Lysosomal
peptidases are hydrolytic
enzymes capable of digesting waste
proteins that are targeted to lysosomes via endocytosis and autophagy. Besides intracellular
protein catabolism, they play more specific roles in several other cellular processes and pathologies, either within lysosomes, upon secretion into the cell cytoplasm or extracellular space, or bound to the plasma membrane. In
cancer, lysosomal
peptidases are generally associated with
disease progression, as they participate in crucial processes leading to changes in cell morphology, signaling, migration, and invasion, and finally
metastasis. However, they can also enhance the mechanisms resulting in
cancer regression, such as apoptosis of
tumor cells or antitumor immune responses.
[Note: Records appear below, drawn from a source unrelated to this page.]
(* ===== verification/Service.v ===== *)
(** * The orchestration service: [maais/orchestration/service.py]

    One causal frame in, one authoritative outcome out: quarantine, halt,
    neutral, rejected with a counterfactual, or executed under a capability.

    The feature pipeline, the agents, the digests and the name-based identifier
    are parameters.  A service without authoriser or broker has [None] there. *)

From Stdlib Require Import ZArith QArith Lia Lqa List Bool String Ascii.
From stdpp Require Import base decidable list strings.
From S2P Require Import Prelude PyDecimal DecimalTheory DecimalOrder Domain Json Market MarketEvents Frames Filters Fills Orders Positions Account Exits Authorization Records Broker Sensitivity RiskOfficial Integrity EventLog Incidents Gates Admission Counterfactuals Manifest Agents DecisionOfficial Decisions Commands.

Local Open Scope Z_scope.

Record PaperBroker : Type := { pb_signing_key : string; pb_max_book_age : timedelta }.

Record OfficialOrchestrationService : Type := {
  sv_feature_computer : CausalMinuteFrame -> result (option FeatureSet);
  sv_agents : list BaseAgent;
  sv_durations : string -> nat -> Z;
  sv_authorizer : option string;
  sv_paper_broker : option PaperBroker;
  sv_decision_policy : option OfficialDecisionPolicy;
  sv_monitoring_policy : OfficialAdmissionPolicy;
  sv_risk_policy : OfficialRiskPolicy
}.

Record _GateFact : Type := {
  gf_gate_type : GateType;
  gf_raw_passed : bool;
  gf_reason_code : ReasonCode;
  gf_raw_reason : string;
  gf_input : pyval;
  gf_output : list (string * pyval)
}.

(** [tuple(GateType)]. *)
Definition all_gates : list GateType :=
  [GT_DATA_QUALITY; GT_REGIME_COMPATIBILITY; GT_CONSENSUS; GT_ADVERSARIAL; GT_EV; GT_ALPHA; GT_MONITORING; GT_DRAWDOWN;
   GT_CORRELATION; GT_PORTFOLIO_RISK; GT_LEVERAGE; GT_EXCHANGE_FILTERS; GT_PAPER_BROKER_CAPACITY].

Definition int_text (n : Z) : string := string_of_list_ascii (int_chars n).
Definition penum {A} `{StrEnum A} (x : A) : pyval := PEnum (enum_value x).

Definition _json_object (v : pyval) : result json :=
  let* normalized := freeze_json v in as_mapping "orchestration snapshot must be a JSON object" normalized.

(** A mapping given to a record, which freezes it. *)
Definition mapping (l : list (string * pyval)) : result json :=
  let* normalized := freeze_json (PDict l) in as_mapping "expected a JSON object" normalized.

(** [value.quantize(Decimal("0.000000000000000001"))]. *)
Definition quantize_18 (d : dec) : result dec :=
  let m := if (-18 <=? dexp d) then mant d * 10 ^ (dexp d + 18) else rhe (mant d) (10 ^ (-18 - dexp d)) in
  if prec <? ndigits m then Raise InvalidOperation else Ok (mkdec m (-18)).

Section Service.
Context (sha256_hex : string -> string) (hmac_sha256_hex : string -> string -> string) (uuid5 : string -> UUID).
Context (service : OfficialOrchestrationService).

Definition _id (kind : string) (parts : list string) : UUID :=
  uuid5 ("maais://" +:+ kind +:+ "/" +:+ String.concat "/" parts).

(** ** Records *)

Definition _cycle_id (o : OrchestrationCommand) : UUID := _id "decision-cycle" [uuid_str (cf_frame_id (oc_frame o))].

Definition blocking (o : OrchestrationCommand) : pyval := PSeq (map penum (ia_blocking_checks (oc_integrity o))).

Definition sorted_manifest (f : CausalMinuteFrame) : pydict SourceObservation := sort_by fst (cf_source_manifest f).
Lysosomal
peptidases have also been identified as hallmarks of aging and neurodegeneration, playing roles in oxidative stress,
mitochondrial dysfunction, abnormal intercellular communication, dysregulated trafficking, and the deposition of
protein aggregates in neuronal cells. Furthermore, deficiencies in lysosomal
peptidases may result in other pathological states, such as
lysosomal storage disease. The aim of this review was to highlight the role of lysosomal
peptidases in particular
pathological processes of
cancer and neurodegeneration and to address the potential of lysosomal
peptidases in diagnosing and treating patients.